PT quer cassar passaporte de Eduardo e PL mira em visto de Moraes nos EUA
A decisão de Eduardo Bolsonaro ocorreu em um momento em que o Partido dos Trabalhadores tentava na Justiça a apreensão do passaporte do deputado do PL.
No início deste mês, o líder do PT na Câmara, Lindbergh Farias (RJ) e o deputado Rogério Correia (PT-MG) encaminharam uma notícia-crime contra Eduardo Bolsonaro à PGR e ao STF e pediram a apreensão do documento.
Na representação, Lindbergh argumentou que o deputado estava “incitando retaliações” contra o Brasil e Moraes por articular junto a autoridades americanas a aprovação de um projeto de lei, nos EUA, que pode impedir a entrada de Moraes naquele país.
No entorno de Eduardo Bolsonaro, a expectativa era de que a PGR não atendesse ao pedido do PT, o que realmente ocorreu nesta terça-feira. Ainda assim, havia o receio de que Moraes acatasse o pedido dos petistas.
O procurador-geral da República, Paulo Gonet, afirmou em seu parecer que, diante da falta de evidências de ilegalidades atribuídas ao parlamentar, “não há justa causa para autorizar a abertura de investigação”. Gonet defendeu o arquivamento do pedido. Logo após a manifestação da PGR, o ministro Alexandre de Moraes indeferiu as cautelares impetradas pelo PT e arquivou o caso.

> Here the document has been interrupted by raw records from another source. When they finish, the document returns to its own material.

(** The loop over the lines of the input; an export takes its answers from the next
    ones. *)
Fixpoint shell_loop (lines : list bytes) : V (list shown * ended) :=
  match lines with
  | [] => mret ([], Prompting)
  | line :: lines =>
      match from_utf8 line with
      | None => fails (VIo "read_line")
      | Some input =>
      match split_whitespace (trim input) with
      | [] => shell_loop lines
      | cmd :: args =>
          if bool_decide (cmd = lit "ls") then
            let! m := gets meta in showing (Listing m) (shell_loop lines)
          else if bool_decide (cmd = lit "import") then
            match args with
            | from_disk :: name :: _ =>
                let! r := run_command fault w u (Import from_disk name) in
                showing (Outcome r) (shell_loop lines)
            | _ => showing Usage (shell_loop lines)
            end
          else if bool_decide (cmd = lit "rm") then
            match args with
            | name :: _ =>
                let! r := run_command fault w u (Rm name) in showing (Outcome r) (shell_loop lines)
            | _ => showing Usage (shell_loop lines)
            end
          else if bool_decide (cmd = lit "export") then
            match args with
            | name :: to_disk :: _ =>
                match lines with
                | [] => showing Cancelled (mret ([], Prompting))
                | confirm :: lines =>
                    if negb (yes (answer confirm)) then showing Cancelled (shell_loop lines) else
                    let! r := run_command fault w u (Export name to_disk false) in
                    if negb (is_already_exists r) then showing (Outcome r) (shell_loop lines) else
                    match lines with
                    | [] => showing Preserved (mret ([], Prompting))
                    | overwrite :: lines =>
                        if negb (yes (answer overwrite)) then showing Preserved (shell_loop lines) else
                        let! r := run_command fault w u (Export name to_disk true) in
                        showing (Outcome r) (shell_loop lines)
                    end
                end
            | _ => showing Usage (shell_loop lines)
            end
          else if bool_decide (cmd = lit "cat") then
            match args with
            | name :: _ => let! x := cat name in showing x (shell_loop lines)
            | _ => showing Usage (shell_loop lines)
            end
          else if bool_decide (cmd = lit "view") then
            match args with
            | name :: _ => let! x := view name in showing x (shell_loop lines)
            | _ => showing Usage (shell_loop lines)
            end
          else if bool_decide (cmd = lit "vacuum") then
            let! r := run_command fault w u Vacuum in showing (Outcome r) (shell_loop lines)
          else if bool_decide (cmd = lit "help") then showing Help (shell_loop lines)
          else if bool_decide (cmd = lit "exit") then mret ([Goodbye], Left_shell)
          else showing (Unknown (sanitized_name cmd)) (shell_loop lines)
      end end
  end.

Definition start_interactive_shell (lines : list bytes) : V (list shown * ended) := shell_loop lines.
End shell.

(** ** The abstract shell *)

(** What it shows, the commands it runs, the files it displays, how it ends, and the
    files it leaves. *)
Record trace := {
  events : list shown;
  ran : list command;
  displayed : list (str * bytes);
  how : ended;
  left_store : store;
}.

Definition shows (x : shown) (t : trace) : trace :=
  {| events := x :: events t; ran := ran t; displayed := displayed t; how := how t; left_store := left_store t |}.
Definition runs_cmd (c : command) (t : trace) : trace :=
  {| events := events t; ran := c :: ran t; displayed := displayed t; how := how t; left_store := left_store t |}.
Definition displays (d : str * bytes) (t : trace) : trace :=
  {| events := events t; ran := ran t; displayed := d :: displayed t; how := how t; left_store := left_store t |}.

Definition stops (e : ended) (a : store) : trace :=
  {| events := []; ran := []; displayed := []; how := e; left_store := a |}.
(** [execute_handshake]; the ephemeral key pair is the random generator's. *)
Definition execute_handshake (temp_private : bytes) (is_initiator : bool) (local_identity_key : bytes)
    (authorized_peers : list bytes) : M failed Wire VaultSession :=
  let! noise := lift (ok_or (build is_initiator temp_private) NoiseError) in
  let! noise := exchange is_initiator noise in
  let handshake_hash := get_handshake_hash noise in
  let signature := ed_sign local_identity_key handshake_hash in
  if negb (zlen handshake_hash =? 32) then lift Panic else
  let my_auth_payload := verifying_key local_identity_key ++ signature in
  let! t := lift (ok_or (into_transport_mode noise) NoiseError) in
  let! (c, t) := lift (ok_or (write_message t my_auth_payload) NoiseError) in
  let! _ := write_sized c in
  let! c := read_sized in
  let! (plain_payload, t) := lift (ok_or (read_message t c) NoiseError) in
  if negb (zlen plain_payload =? 96) then fails PayloadLength else
  let remote_pubkey := ztake 32 plain_payload in
  let remote_sig := zdrop 32 plain_payload in
  if negb (key_valid remote_pubkey) then fails InvalidKey else
  if decide (remote_pubkey ∉ authorized_peers) then fails NotAuthorized else
  if negb (verify_strict remote_pubkey handshake_hash remote_sig) then fails InvalidSignature else
  mret {| transport := t; master_secret := handshake_hash; remote_static_key := remote_pubkey |}.
End handshake.

(** ** Lemmas: messages on the wire *)

Definition sized (b : bytes) : bytes := be_bytes 2 (zlen b) ++ b.

(** What is left to read is [rest], and the other direction has taken [sent]. *)
Definition at_wire (w : Wire) (rest sent : bytes) : Prop :=
  stream_wf (input w) /\ stream_bytes (input w) = rest /\ written (output w) = sent /\ room (output w) = None.

Lemma write_sized_at b w rest sent :
  zlen b <= MAX_MESSAGE -> at_wire w rest sent ->
  exists w', write_sized b w = (Ok tt, w') /\ at_wire w' rest (sent ++ sized b).
Proof.
  unfold MAX_MESSAGE. intros Hb (Hw & Hr & Hs & Hroom). pose proof (zlen_nonneg b).
  destruct w as [i [o rm]]. cbn [input output written room] in *. subst rm sent.
  unfold write_sized. rewrite Z.mod_small by lia. unfold on_output, mbind, write_all. cbn [input output written room map_err].
  eexists. split; [done|]. unfold sized. split_and!; cbn; [done|done|by rewrite <- app_assoc|done].
Qed.
Lemma reply_line m : (b ← Some (message_line m); from_utf8 (fst (read_line b))) = Some (message_line m).
Proof. cbn. rewrite message_line_alone. cbn. unfold message_line. apply msg_utf8. Qed.

(** The sender, when nothing fails on its side. *)
Lemma exchange_sends n vault_path p content h answer :
  documents h !! vault_path = Some content -> stream_opens n = true -> room n = None ->
  replies n = Some (message_line answer) ->
  match answer with
  | Accepted _ => sync_exchange n vault_path p {| home := h; sent := [] |}
      = (Ok (Pushed (zlen content)), {| home := h; sent := message_line p ++ content |})
  | Rejected => sync_exchange n vault_path p {| home := h; sent := [] |}
      = (Ok WasRejected, {| home := h; sent := message_line p |})
  | Proposal _ _ => True
  end.
Proof.
  intros Hc Ho Hroom Hrep. destruct answer as [f m|action|]; [done|..]; unfold sync_exchange;
    rewrite Ho, Hrep, reply_line; cbn [negb]; unfold write_out, mbind, lift; rewrite Hroom; cbn [ok_or];
    rewrite msg_back; [|done]. cbn [home]. by rewrite Hc.
Qed.
End lemmas.

(** ** Theorem: end to end *)

Section theorems.
Context `{UnicodeCase} `{Aead} `{!AeadLaws _} `{Base32} `{Ed25519} `{!Serde FriendRecord} `{!SerdeLaws (A := FriendRecord) _}.
Context `{Noise} `{!NoiseLaws _} `{MessageJson} `{!MessageJsonLaws _}.

(** C27: What is agreed is what happens, at both ends.  Where a proposed vault goes is
    decided by the friend's book and the user's answer alone: to the place it was first
    shared to, else to the one the user names on accepting.  The friend decides on the
    proposal, before a byte of the vault.  If there is such a place and the answer
    arrives, the sender sends its whole vault, unchanged at home, and the friend, on
    just what was sent, stores exactly that at exactly that place (as far as the system
    lets it be written), touches no other document, and has a newly shared vault in the
    book.  If there is none, the proposal is all that is sent and no document of the
    friend changes. *)
Theorem vault_handed_over n vault_path filename mtime content ha hb l ask nick :
  documents ha !! vault_path = Some content -> stream_opens n = true -> room n = None ->
  holds FRIENDS hb l -> working FRIENDS hb -> fits (noted nick filename mtime ask l) ->
  let p := Proposal filename mtime in
  match agreed_path nick filename ask l with
  | Some path =>
      fst (on_data_stream nick (message_line p) true ask hb) = Ok (Some Accept) /\
      forall action, replies n = Some (message_line (Accepted action)) ->
      exists s' h', sync_exchange n vault_path p {| home := ha; sent := [] |} = (Ok (Pushed (zlen content)), s') /\
        home s' = ha /\ on_data_stream nick (sent s') true ask hb = (Ok (Some Accept), h') /\
        documents h' = stored path content hb /\ holds FRIENDS h' (noted nick filename mtime ask l)
  | None =>
      fst (on_data_stream nick (message_line p) true ask hb) = Ok (Some Reject) /\
      (replies n = Some (message_line Rejected) ->
      exists s' h', sync_exchange n vault_path p {| home := ha; sent := [] |} = (Ok WasRejected, s') /\
        home s' = ha /\ sent s' = message_line p /\
        on_data_stream nick (sent s') true ask hb = (Ok (Some Reject), h') /\
        documents h' = documents hb /\ holds FRIENDS h' (noted nick filename mtime ask l))
  end.
Proof.
  intros Hc Ho Hroom Hl Hw Hf. cbv zeta.
  destruct (proposal_decided nick filename mtime ask hb l Hl Hw Hf) as (h1 & Hd & Href & Hh1 & Hp).
  assert (Hds : forall rest, on_data_stream nick (message_line (Proposal filename mtime) ++ rest) true ask hb =
    match agreed_path nick filename ask l with
    | Some p => (Ok (Some Accept), snd (receive_into p {| sends := true; payload := rest |} h1))
    | None => (Ok (Some Reject), h1)
    end).
  { intros rest. rewrite on_data_stream_proposal, Hp by done. by destruct (agreed_path _ _ _ _). }
  pose proof (Hds []) as Hnil. rewrite app_nil_r in Hnil.
  destruct (agreed_path nick filename ask l) as [path|]; rewrite Hnil; (split; [done|]).
  - intros action Hrep. eexists _, _. split; [exact (exchange_sends n vault_path _ content ha _ Hc Ho Hroom Hrep)|].
    split; [done|]. cbn [sent]. rewrite Hds. split; [done|]. split; [by apply received_stored|by apply received_holds].
  - intros Hrep. eexists _, _. split; [exact (exchange_sends n vault_path _ content ha _ Hc Ho Hroom Hrep)|].
    split; [done|]. cbn [sent]. by rewrite Hnil.
Qed.
(** A place chosen for the file on its way out gets its content as it is on the shelf. *)
Definition handed (i : input) (k : Desk) : Desk :=
  let '(MkDesk L f n c o r q) := k in
  match export_path i with
  | Some p => MkDesk L f n c None r (q ++ few (match o with Some m => WriteFile p <$> find_data m L | None => None end))
  | None => k
  end.

(** A file that has been read in joins the shelf, unless its name is taken. *)
Definition read_in (i : input) (k : Desk) : Desk :=
  let '(MkDesk L f n c o r q) := k in
  match match n with Some cell => read_result i cell | None => None end with
  | Some (inl data) => MkDesk (if decide (c ∈ map fst L) then L else L ++ [(c, data)]) f None [] o r q
  | Some (inr _) => MkDesk L f None c o r q
  | None => k
  end.

(** A button of a file that is on the shelf. *)
Definition pressed (i : input) (k : Desk) : Desk :=
  let '(MkDesk L f n c o r q) := k in
  match file_click i with
  | Some act =>
      if bool_decide (action_name act ∈ map fst L) then
        match act with
        | Open m => MkDesk L f n c o r (q ++ few ((fun data => OpenViewer data m) <$> find_data m L))
        | Export m => MkDesk L f n c (Some m) r q
        | Rename m => MkDesk L f n c o (Some (m, m)) q
        | Delete m => MkDesk (remove_file m L) f n c o r q
        end
      else k
  | None => k
  end.

(** The dialog of a new name: saved, it renames the file in its place, if the name is
    one, is free, and the file is still there. *)
Definition proper_name (name : str) : Prop := name <> [] /\ (Byte.x2f ∉ name) /\ (Byte.x5c ∉ name) /\ (Byte.x00 ∉ name).
#[local] Instance proper_name_dec name : Decision (proper_name name).
Proof. unfold proper_name. apply _. Defined.
(** A command on the home directory; its only error ends the program. *)
Definition in_home {B} (m : M error Friends.Home B) : W B := fun a =>
  let (r, h) := m (own a) in
  (map_err (fun _ => Sandbox.Exit) r, MkApp (screens a) (explorer a) (opened a) h (confined a)).

Definition sandboxed (m : M stop thread unit) : W unit := fun a =>
  let (r, t) := m (confined a) in (r, MkApp (screens a) (explorer a) (opened a) (own a) t).

Definition apply_once (vault : str) : W unit :=
  let! applied := of_screens sandbox_applied in
  if applied : bool then mret tt else
  let! docs := gets (fun a => documents (own a)) in
  let! _ := sandboxed (apply_gui_vault_sandbox (host docs) (components vault)) in
  on_screens (set_applied true).

(** Opening a file to read and write, and making a new one, under the sandboxes. *)
Definition can_open (t : thread) (h : Friends.Home) (p : str) : bool :=
  match resolve (host (documents h)) (components p), refused h p with
  | Some c, None | Some c, Some (Some _) => allowed t c Sandbox.ReadFile && allowed t c Sandbox.WriteFile
  | _, _ => false
  end.
Definition open_file (t : thread) (h : Friends.Home) (p : str) : option bytes :=
  content ← documents h !! p; if can_open t h p then Some content else None.

Definition can_make (t : thread) (h : Friends.Home) (p : str) : bool :=
  negb (bool_decide (is_Some (documents h !! p))) &&
  match parent (components p) ≫= resolve (host (documents h)), list.last (components p), refused h p with
  | Some d, Some name, None | Some d, Some name, Some (Some _) =>
      allowed t d MakeReg && allowed t (d ++ [name]) Sandbox.ReadFile && allowed t (d ++ [name]) Sandbox.WriteFile
  | _, _, _ => false
  end.

(** A vault's file before anything of it has been read or written. *)
Definition unread (f : file) (g : rng) : vault :=
  {| phys := f; tmp := None; at_path := None; fs := ∅; meta := empty_meta []; Vfs.payload := 0; gen := g; ios := 0 |}.

(** ** Unlocking *)

(** [try_unlock]. *)
Definition try_unlock (g : rng) : W unit :=
  let! selected := of_screens selected_vault_path in
  match selected with
  | None => on_screens (set_login_status (Said (lit "Error: Please select a vault first!")))
  | Some path =>
      let! typed := of_screens password in
      if bool_decide (typed = []) then on_screens (set_login_status (Said (lit "Error: Password cannot be empty!"))) else
      let! _ := in_home (register_vault (from_utf8_lossy path)) in
      let! registry := in_home load_vault_registry in
      let! _ := on_screens (set_registry registry) in
      let! _ := apply_once path in
      let! _ := on_screens (fun s => set_login_status (Said (lit "Decrypting...")) (set_password [] s)) in
      let! file := gets (fun a => open_file (confined a) (own a) path) in
      match file with
      | None => on_screens (set_login_status (Said (lit "Error: Could not open file: ")))
      | Some content =>
          match load_vault_metadata fault typed (unread (File content 0) g) with
          | (Ok (metadata, unlocked_vault, current_offset), s) =>
              let! _ := on_screens (fun s => set_current (from_utf8_lossy path) (set_login_status silent (set_home_status silent s))) in
              let! _ := set_opened (Some {| vault_file := path; keys := unlocked_vault; contents := set_payload current_offset (set_meta metadata s) |}) in
              on_explorer (set_screen VaultExplorer)
          | (Err _, _) => on_screens (set_login_status (Said (lit "Error: Invalid password or corrupted vault.")))
          | (Panic, _) => lift Panic
          end
      end
  end.
(* ===== verification/Window.v ===== *)
(** * What the window keeps

    The screens of [Screens] and the explorer of [Explorer] in one run: a vault is
    created, and then visited any number of times. *)

From Stdlib Require Import Strings.Byte.
From stdpp Require Import strings gmap.
From S2P Require Import Prelude Keyed Text Primitives StateM Disk VaultCrypto Vfs Storage VaultOps VaultSpec.
From S2P Require Import ToyVault Vault Paths ConfigFile Sandbox Explorer AtomLink Friends Screens.

(** ** The name of a new vault *)

Lemma rsplit_once_at c a b : Forall (fun x => x <> c) b -> rsplit_once c (a ++ c :: b) = Some (a, b).
Proof.
  intros Hb. unfold rsplit_once. rewrite reverse_app, reverse_cons, <- app_assoc. cbn [app].
  rewrite split_once_at by (by apply Forall_reverse). by rewrite !reverse_involutive.
Qed.

Definition aegis : str := lit ".aegis".

Lemma valid_name n : is_valid_vfs_filename n = true -> n <> [] /\ slash_free n.
Proof.
  unfold is_valid_vfs_filename. intros Hv. bools. split; [done|]. apply list.Forall_forall. by intros x Hx ->.
Qed.

Section names.
Variables home n : str.
Hypothesis Hhome : home <> [].
Hypothesis Hn : is_valid_vfs_filename n = true.

Definition vault_dir : str := join home (lit ".atom_vault").
Definition vault_at : str := join vault_dir (n ++ aegis).

Lemma file_part : slash_free (n ++ aegis) /\ vanishes (n ++ aegis) = false.
Proof.
  destruct (valid_name n Hn) as [Hne Hs]. split.
  - apply Forall_app. split; [exact Hs|]. by repeat constructor.
  - unfold vanishes. apply bool_decide_eq_false. destruct n as [|x r]; [done|]. intros [Hx|Hx]; [done|].
    injection Hx as _ Hx. by destruct r.
Qed.

Lemma dir_components : components vault_dir = components home ++ [lit ".atom_vault"].
Proof. apply components_join; [exact Hhome| |done]. by repeat constructor. Qed.

Lemma dir_text : exists b, vault_dir = b ++ lit ".atom_vault".
Proof.
  unfold vault_dir, join. destruct (starts_with _ _ || _); [by exists []|]. case_bool_decide; [by exists home|].
  exists (home ++ lit "/"). by rewrite <- app_assoc.
Qed.

Lemma vault_text : vault_at = vault_dir ++ Byte.x2f :: (n ++ aegis).
Proof.
  destruct file_part as [Hs _]. unfold vault_at, join.
  destruct dir_text as [b Hb]. rewrite not_absolute, (bool_decide_eq_false_2 (vault_dir = [])) by (done || (rewrite Hb; by destruct b)). cbn [orb].
  rewrite bool_decide_eq_false_2; [done|]. intros [r Hr%strip_suffix_Some]. rewrite Hb in Hr.
  change (lit ".atom_vault") with (lit ".atom_vaul" ++ [Byte.x74]) in Hr. change (lit "/") with [Byte.x2f] in Hr.
  rewrite app_assoc in Hr. by apply app_inj_tail in Hr as [_ ?].
Qed.

Lemma vault_components : components vault_at = components vault_dir ++ [n ++ aegis].
Proof. destruct file_part as [Hs Hv], dir_text as [b Hb]. apply components_join; [rewrite Hb; by destruct b|exact Hs|exact Hv]. Qed.

Lemma vault_folder : folder vault_at = Some vault_dir.
Proof.
  unfold folder. rewrite vault_text, rsplit_once_at by apply file_part.
  destruct dir_text as [b Hb]. rewrite bool_decide_eq_false_2; [done|]. rewrite Hb. by destruct b.
Qed.

Lemma vault_file_name : file_name vault_at = Some (n ++ aegis).
Proof.
  unfold file_name. rewrite vault_components, last_snoc. rewrite bool_decide_eq_false_2; [done|].
  destruct (valid_name n Hn) as [Hne _]. destruct n as [|x [|y [|z r]]]; [done|..]; by intros [|[|]].
Qed.

Lemma vault_stem : file_stem vault_at = Some n.
Proof.
  unfold file_stem. rewrite vault_file_name. cbn. f_equal. unfold rsplit_file_at_dot.
  change aegis with (dot :: lit "aegis"). rewrite rsplit_once_at by (by repeat constructor).
  destruct (valid_name n Hn) as [Hne _]. by rewrite bool_decide_eq_false_2.
Qed.
End names.

(** ** A new file *)

Section made.
Context `{PasswordHash} `{Aead} `{Sha256} `{Bincode} `{FastCdc}.
Variable fault : nat -> option Z.

(** The vault's file exists. *)
Definition made (s : vault) : Prop := 0 <= cursor (phys s).
Definition stays_made (s s' : vault) : Prop := made s -> made s'.
#[local] Instance stays_made_preorder : PreOrder stays_made.
Proof. split; [intros x Hx; exact Hx|]. intros x y z Hxy Hyz Hx. by apply Hyz, Hxy. Qed.

Lemma made_on_file {A} e (f : file -> vresult (A * file)) :
  (forall fl a fl', f fl = Ok (a, fl') -> 0 <= cursor fl -> 0 <= cursor fl') -> keeps stays_made (sys fault e (on_file Vault f)).
Proof.
  intros Hf s. unfold sys, stays_made, made. destruct (fault (ios s)); [done|]. unfold on_file. cbn.
  destruct (f (phys s)) as [[a fl]|x|] eqn:Hr; cbn; [|done..]. by eapply Hf.
Qed.

Lemma made_write b : keeps stays_made (write_all fault Vault b).
Proof.
  intros s. unfold write_all. destruct (fault (ios s)) as [k|] eqn:Hk.
  - unfold stays_made, made. cbn. pose proof (zlen_nonneg (ztake k b)). lia.
  - apply made_on_file. intros fl a fl' [= _ <-]. cbn. pose proof (zlen_nonneg b). lia.
Qed.
Lemma made_seek p : 0 <= p -> keeps stays_made (seek fault Vault p).
Proof. intros Hp. apply made_on_file. by intros ? ? ? [= _ <-]. Qed.
Lemma made_drawing {A} (f : rng -> vresult (A * rng)) : keeps stays_made (drawing f).
Proof. intros s. unfold drawing, stays_made. by destruct (f (gen s)) as [[x r]|e|]. Qed.

Lemma made_save m u off : 0 <= off -> keeps stays_made (save_vault_metadata fault Vault m u off).
Proof.
  intros Hoff. unfold save_vault_metadata, stream_position, set_len, sync. cbv zeta.
  repeat (apply keeps_bind; [exact _|first [apply made_drawing|apply made_write|apply made_seek; done
    |apply made_on_file; by intros ? ? ? [= _ <-]]|intros ?]).
  apply made_on_file. by intros ? ? ? [= _ <-].
Qed.

Lemma ends_keeps {E S B} (R : S -> S -> Prop) (P : S -> Prop) (m : M E S B) :
  keeps R m -> (forall s s', R s s' -> P s -> P s') -> ends P m (fun _ => P) (fun _ => True).
Proof. intros Hm HR s Hs. specialize (Hm s). destruct (m s) as [[]]; [by eapply HR|done..]. Qed.
(* ===== verification/SyncPanel.v ===== *)
(** * Friends in the window

    The screen of the older synchronisation ([atom/src/gui/p2p.rs], with the thread it
    starts), the friends of [atom/src/gui/home.rs], and what [atom/src/gui/mod.rs] and
    [explorer.rs] do about them: the whole window of [Screens] with these in it. *)

From Stdlib Require Import Strings.Byte.
From stdpp Require Import strings gmap.
From S2P Require Import Prelude Keyed Text Primitives StateM VaultCrypto Vfs Storage VaultOps ToyVault.
From S2P Require Import Vault Sandbox Explorer Window AtomLink Noise Friends Proposal Screens.

(** ** The friends of the home screen *)

(** [relative_time]. *)
Definition relative_time (now ts : Z) : str :=
  let diff := Z.max 0 (now - ts) in
  if diff <? 60 then lit "just now" else
  if diff <? 3600 then decimal (diff / 60) ++ lit "m ago" else
  if diff <? 86400 then decimal (diff / 3600) ++ lit "h ago" else
  decimal (diff / 86400) ++ lit "d ago".

Inductive presence := OnlineNow | LastSeen (ago : str) | NeverSynced.

Definition is_online (now : Z) (f : FriendRecord) : bool :=
  match last_seen f with Some t => Z.max 0 (now - t) <? 300 | None => false end.

Definition presence_of (now : Z) (f : FriendRecord) : presence :=
  if is_online now f then OnlineNow else
  match last_seen f with Some t => LastSeen (relative_time now t) | None => NeverSynced end.

(** [draw_friends_panel]: how many are online and offline, and for each its name, its
    presence and its vaults. *)
Definition draw_friends_panel (now : Z) (l : list FriendRecord) : option (Z * Z * list (str * presence * list str)) :=
  match l with
  | [] => None
  | _ =>
      let online := zlen (filter (fun f => is_online now f = true) l) in
      let shown v := if bool_decide (label v = []) then original_name v else label v in
      Some (online, zlen l - online, map (fun f => (nickname f, presence_of now f, map shown (shared_vaults f))) l)
  end.

(** ** The state *)

Inductive tab := TorTab | LiveTab.

(** The lines a synchronisation reports. *)
Inductive line :=
  | Initiating (vault_path friend : str) | Established | Waiting (friend : str) | AcceptedBy (friend : str)
  | PushedBytes (n : Z) | RejectedBy (friend : str) | InvalidFrom (friend : str) | ConnectionDropped | Finalizing.
Inductive note :=
  | Text (s : str) | Line (l : line) | SyncComplete (friend : str) | Booked (a : added) (nick : str) | Failed (e : Friends.error).

Record Panel := MkPanel {
  friends_full : list FriendRecord;
  friends_cache : list str;
  friend_nick : str;
  friend_url : str;
  add_friend_status : note;
  selected_friend_idx : nat;
  prev_sync_done : bool;
  transport_tab : tab;
}.
Definition set_full x p := let 'MkPanel _ c n u a i d t := p in MkPanel x c n u a i d t.
Definition set_cache x p := let 'MkPanel f _ n u a i d t := p in MkPanel f x n u a i d t.
Definition set_nick x p := let 'MkPanel f c _ u a i d t := p in MkPanel f c x u a i d t.
Definition set_url x p := let 'MkPanel f c n _ a i d t := p in MkPanel f c n x a i d t.
Definition set_added x p := let 'MkPanel f c n u _ i d t := p in MkPanel f c n u x i d t.
Definition set_idx x p := let 'MkPanel f c n u a _ d t := p in MkPanel f c n u a x d t.
Definition set_prev x p := let 'MkPanel f c n u a i _ t := p in MkPanel f c n u a i x t.
Definition set_tab x p := let 'MkPanel f c n u a i d _ := p in MkPanel f c n u a i d x.

(** A synchronisation on its thread: what it is about, where it sends its lines, what it
    has sent to the friend, and how far it is. *)
Inductive stage :=
  | Connecting
  | Exchanging (proposal : SyncMessage)
  | Synced
  | Seen (now : Z) (friends : list FriendRecord)
  | Ended (result : note)
  | Told.
Record Job := { vault_path : str; friend_name : str; lines_to : nat; sent_out : bytes; stage_of : stage }.
Definition at_stage (b : bytes) (x : stage) (j : Job) : Job :=
  {| vault_path := vault_path j; friend_name := friend_name j; lines_to := lines_to j; sent_out := b; stage_of := x |}.

(** What the window and the threads share: the status, the flag, the running
    synchronisations, and the lines under way, a queue for each that was started. *)
Record Shared := { sync_status : note; sync_done : bool; jobs : list Job; lines : list (list line) }.

Record World := { window : App; panel : Panel; shared : Shared }.

(** One frame's input. *)
Record input := {
  on_window : Screens.input;
  tab_click : option tab;
  nick_edit : option str;
  url_edit : option str;
  add_click : bool;
  friend_pick : option nat;
  sync_click : bool;
}.

(** [trim_start_matches]; a match takes at least one byte, so the length is fuel enough. *)
Fixpoint trim_start_matches (fuel : nat) (p s : str) : str :=
  match fuel, strip_prefix p s with
  | S fuel, Some rest => trim_start_matches fuel p rest
  | _, _ => s
  end.

Section world.
Context `{UnicodeCase} `{PasswordHash} `{Aead} `{Sha256} `{Bincode} `{FastCdc} `{Base32} `{Ed25519} `{Noise} `{MessageJson}.
Context `{!Serde FriendRecord} `{!Serde VaultEntry}.

(** As in [Screens]. *)
Variable host : gmap str bytes -> Host.
Variable fault : nat -> option Z.
Variable w : machine.
Variable home_dir : option str.
Variables total_threads elapsed : Z.

Abbreviation N := (M stop World).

Para Eduardo Bolsonaro, a decisão da PGR foi fruto de pressão política contra o pedido do PT. Entretanto, ele acrescentou que o despacho da PGR não o deixa confortável para voltar ao Brasil.
“A pressão veio forte e a repercussão foi grande da notícia de que eu não retornaria ao Brasil. Para aliviar essa pressão, o procurador-geral resolveu despachar logo hoje. Isso acaba sendo um tiro pela culatra. Isso não me deixa confortável para retornar ao Brasil”, disse o parlamentar do PL.
"Vale lembrar aqui que, antes do Filipe Martins ser solto, a PGR havia pedido a soltura e o Alexandre de Moraes não se importou. A PGR havia pedido a soltura do Clezão e o Alexandre de Moraes não soltou", afirmou. Clériston Pereira da Cunha, conhecido como "Clezão", morreu dentro do presídio da Papuda em 20 de novembro de 2023.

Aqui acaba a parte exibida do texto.